What is anterior ischaemic optic neuropathy?
- Optic nerve damaged if posterior ciliary arteries blocked by inflammation or atheroma.
Pale/swollen optic disc.
What can cause anterior ischaemic optic neuropathy?
Arteritic AION: Giant cell arteritis
Non-arteritic AION: HTN, DM, Increased lipids, smoking.
What is optic neuritis?
- Unilateral loss of acuity over hrs-days usuallynot immediately.
- decreased colour discrimination (Dyschromatopsia) - red desaturation
- Eye movement may hurt
Signs of optic neuritis?
- Decreased acuity
- Decreased colour vision
enlarged blind spot - Optic disc may be: normal, swollen, blurred.
- Afferent defect
- Central scotoma.
Causes of optic neuritis?
MS (45-80% over 15yrs) if >3 white matter lesions.
DM
Drugs: ethambutol, chloramphenicol
Vitamin Deficiency
Infection: zoster, lyme disease, syphilis.

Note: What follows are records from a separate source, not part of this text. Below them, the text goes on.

(** X17.  For a script at [root/dir/name], where [root] does not end with a
    slash, the file is saved as [root/main/qrcode/qrcodegen.c]: under
    the parent of the script's directory, whatever that directory is
    called. *)
Theorem output_file_beside_scripts_dir (root dir name : string) :
  PosixPath.ends_with_slash root = false ->
  dir <> EmptyString -> PyStr.count "/"%char dir = 0 ->
  PyStr.count "/"%char name = 0 ->
  Download.OUTPUT_FILE (root ++ "/" ++ dir ++ "/" ++ name)
  = root ++ "/main/qrcode/qrcodegen.c".
Proof.
  intros Hroot Hdir Hd Hn. unfold Download.OUTPUT_FILE.
  assert (E0 : root ++ "/" ++ dir ++ "/" ++ name
               = (root ++ String "/"%char dir) ++ String "/"%char name)
    by (rewrite append_assoc; reflexivity).
  assert (E1 : PosixPath.dirname (root ++ "/" ++ dir ++ "/" ++ name)
               = root ++ String "/"%char dir).
  { rewrite E0. apply dirname_split.
    - destruct root; discriminate.
    - rewrite ends_with_slash_app by discriminate.
      change (String "/"%char dir) with ("/" ++ dir).
      rewrite (ends_with_slash_app "/" dir Hdir).
      now apply ends_with_slash_clean.
    - exact Hn. }
  rewrite E1.
  assert (E2 : PosixPath.join2 (PosixPath.dirname (root ++ String "/"%char dir))
                 "main" = root ++ "/main").
  { destruct root as [|c root].
    - cbn [append]. rewrite (dirname_root _ Hd). reflexivity.
    - rewrite (dirname_split (String c root) dir);
        [|discriminate|exact Hroot|exact Hd].
      rewrite join2_relative;
        [reflexivity|reflexivity|discriminate|exact Hroot]. }
  cbn [PosixPath.join fold_left]. rewrite E2.
  rewrite (join2_relative (root ++ "/main") "qrcode");
    [|reflexivity|destruct root; discriminate
     |now rewrite ends_with_slash_app by discriminate].
  rewrite join2_relative; [|reflexivity|destruct root; discriminate|].
  - rewrite !append_assoc. reflexivity.
  - rewrite append_assoc, ends_with_slash_app by discriminate. reflexivity.
Qed.

Lemma output_file_beside_scripts_dir_witness :
  Download.OUTPUT_FILE ("/home/dev/kiki" ++ "/" ++ "scripts" ++ "/"
                        ++ "download_qrcodegen.py")
  = "/home/dev/kiki" ++ "/main/qrcode/qrcodegen.c".
Proof.
  apply output_file_beside_scripts_dir; try reflexivity. discriminate.
Defined.

(** X18.  When the script's path has no directory part, or a single relative
    one, the output path is the relative [main/qrcode/qrcodegen.c]: it
    is then resolved against the working directory, not against the
    place of the script. *)
Theorem output_file_for_short_paths (dir name : string) :
  PyStr.count "/"%char dir = 0 -> PyStr.count "/"%char name = 0 ->
  Download.OUTPUT_FILE name = "main/qrcode/qrcodegen.c" /\
  (dir <> EmptyString ->
   Download.OUTPUT_FILE (dir ++ "/" ++ name) = "main/qrcode/qrcodegen.c").
Proof.
  intros Hd Hn. unfold Download.OUTPUT_FILE. split.
  - rewrite (dirname_plain _ Hn). reflexivity.
  - intros Hdir. change (dir ++ "/" ++ name) with (dir ++ String "/"%char name).
    rewrite (dirname_split dir name Hdir (ends_with_slash_clean _ Hd) Hn).
    rewrite (dirname_plain _ Hd). reflexivity.
Qed.

Lemma output_file_for_short_paths_witness :
  Download.OUTPUT_FILE "download_qrcodegen.py" = "main/qrcode/qrcodegen.c" /\
  Download.OUTPUT_FILE ("scripts" ++ "/" ++ "download_qrcodegen.py")
  = "main/qrcode/qrcodegen.c".
Proof.
  destruct (output_file_for_short_paths "scripts" "download_qrcodegen.py"
              eq_refl eq_refl) as (H1 & H2).
  split; [exact H1|]. apply H2. discriminate.
Defined.

(** * The merge script *)

(** X19.  The script reaches its end exactly when the build directory can be
    entered and either the in-process merge returns, or [esptool] could
    not be imported (at once or in the middle of its own run), both
    fallback tools exist and the subprocess returns 0.  Whether the
    merged file exists afterwards plays no part. *)
Theorem merge_finishes_iff (w : MergedBin.world) :
  fst (MergedBin.script w) = MergedBin.Finished <->
  MergedBin.chdir_ok w = true /\
  ((MergedBin.import_ok w = true /\
    MergedBin.esptool_main w MergedBin.args = MergedBin.Returns) \/
   ((MergedBin.import_ok w = false \/
     MergedBin.esptool_main w MergedBin.args = MergedBin.RaisesImportError) /\
    MergedBin.path_exists w MergedBin.python_exe = true /\
    MergedBin.path_exists w MergedBin.esptool_script = true /\
    MergedBin.subprocess_run w MergedBin.cmd = Some 0%Z)).
Proof.
  unfold MergedBin.script, MergedBin.on_import_error.
  destruct (MergedBin.chdir_ok w), (MergedBin.import_ok w),
    (MergedBin.esptool_main w MergedBin.args),
    (MergedBin.path_exists w MergedBin.python_exe),
    (MergedBin.path_exists w MergedBin.esptool_script),
    (MergedBin.path_exists w MergedBin.merged_file),
    (MergedBin.subprocess_run w MergedBin.cmd) as [rc|];
    cbn [negb andb fst]; try destruct (Z.eqb rc 0) eqn:E;
    try (apply Z.eqb_eq in E; subst rc);
    try (apply Z.eqb_neq in E);
    cbn [fst];
    (split;
     [ intros H; try discriminate H; intuition congruence
     | intros H; intuition congruence ]).
Qed.

(** X20.  The merge tool is started at most twice, always with the same
    arguments, in process or as a subprocess; and it is started twice
    exactly when [esptool] imports, its run ends with an import error
    and both fallback tools exist. *)
Theorem merge_invocations (w : MergedBin.world) :
  let started := MergedBin.invocations (snd (MergedBin.script w)) in
  Forall (fun e => MergedBin.tool_args e = MergedBin.args) started /\
  List.length started <= 2 /\
  (List.length started = 2 <->
   MergedBin.chdir_ok w = true /\ MergedBin.import_ok w = true /\
   MergedBin.esptool_main w MergedBin.args = MergedBin.RaisesImportError /\
   MergedBin.path_exists w MergedBin.python_exe = true /\
   MergedBin.path_exists w MergedBin.esptool_script = true).
Proof.
  unfold MergedBin.script, MergedBin.on_import_error.
  destruct (MergedBin.chdir_ok w), (MergedBin.import_ok w),
    (MergedBin.esptool_main w MergedBin.args),
    (MergedBin.path_exists w MergedBin.python_exe),
    (MergedBin.path_exists w MergedBin.esptool_script),
    (MergedBin.path_exists w MergedBin.merged_file),
    (MergedBin.subprocess_run w MergedBin.cmd) as [rc|];
    cbn [negb andb]; try destruct (Z.eqb rc 0);
    cbn [snd app MergedBin.invocations List.length];
    (split; [repeat constructor|]);
    (split; [lia|]);
    (split; [intros H; try discriminate H; repeat split; reflexivity
            |intros H; intuition congruence]).
Qed.

Lemma merge_finishes_iff_witness :
  fst (MergedBin.script MergedBin.w_late_import_error) = MergedBin.Finished /\
  fst (MergedBin.script MergedBin.w_no_tools) <> MergedBin.Finished.
Proof.
  split.
  - apply (proj2 (merge_finishes_iff MergedBin.w_late_import_error)).
    split; [reflexivity|]. right. repeat split; try reflexivity.
    right. reflexivity.
  - intros H. apply (proj1 (merge_finishes_iff MergedBin.w_no_tools)) in H.
    destruct H as (_ & [(Hi & _) | (_ & Hp & _)]); discriminate.
Defined.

Management of optic neuritis?
High-dose methyl-pred IV for 72hrs
Then oral pred for 11/7.
What is a vitreous haemorrhage?
Bleeding
- From new vessels: DM
- Retinal tears/detachment/trauma
RF: Diabetes, trauma, anticoagulants, severe short sightedness.
Presentation for vitreous haemorrhage?
Small bleeds –> Small black dots/ring floaters. Red tinged vision along with dark spots.!!!!
Large bleed can obscure vision –> No red reflex, retina can’t be visualised.
Patients present with cobwebs in the eye, which are floaters. Past medical history of DM, 50% due to proliferative diabetic retinopathy.
Investigations of vitreous haemorrhage?
May used B scan US to identify cause
Management of vitreous haemorrhage?
VH undergoes spontaneous absorption
Vitrectomy may be performed in dense VH/
Central retinal artery occlusion?
- Dramatic unilateral visual loss in seconds
- Afferent pupil defect (may precede retinal changes)
- Pale retina with cherry-red macula. Very pale with bright red macula.
Causes of CRAO?
GCA
Thromboembolism: clot, infective, tumour
Management of central retinal artery occlusion?
If seen within 6hr aim is to return retinal blood flow by decreased IOP.
- Ocular massage
- Surgical removal of aqueous
- Anti-hypertensive (local and systemic)
Central Retinal vein occlusion?
Central
- commoner than arterial occlusion
Causes : arteriosclerosis, Increased BP, DM, Polycythaemia
Presentation: Sudden unilateral visual loss with RAPD
Fundus: Stormy sunset appearance/Pizza.
- Tortuous dilated vessels
- haemorrhages
- Cotton wool spots
Complications
- Glaucoma - can be due to glaucoma.
- Neovascularization
Prognosis: possible improvement for 6mo-1yr.
Branches of the retinal vein occlusion?
Present - Unilateral visual loss
Fundus: segmental fundal changes
Complication: Retinal ischaemia –> VEGF release and neovascularization (management: laser photocoagulation) .
Retinal detachment presentation and management?
Holes/tear in retina allow fluid to separate sensory retina from retinal pigmented epithelium.
- May be secondary to cataract surgery, trauma, DM.
- Floaters: Numerous, acute onset, ‘spiders-web’
- Flashes
- Field loss
- Fall in acuity
- Painless
- Curtain down the wall.
Fundus: grey, opalescent retina, ballooning forwards.
Management of retinal detachment?
Urgent surgery + referral ot ophthalmologist.
Vitrectomy + gas tamponade with laser coagulation to secure the retina?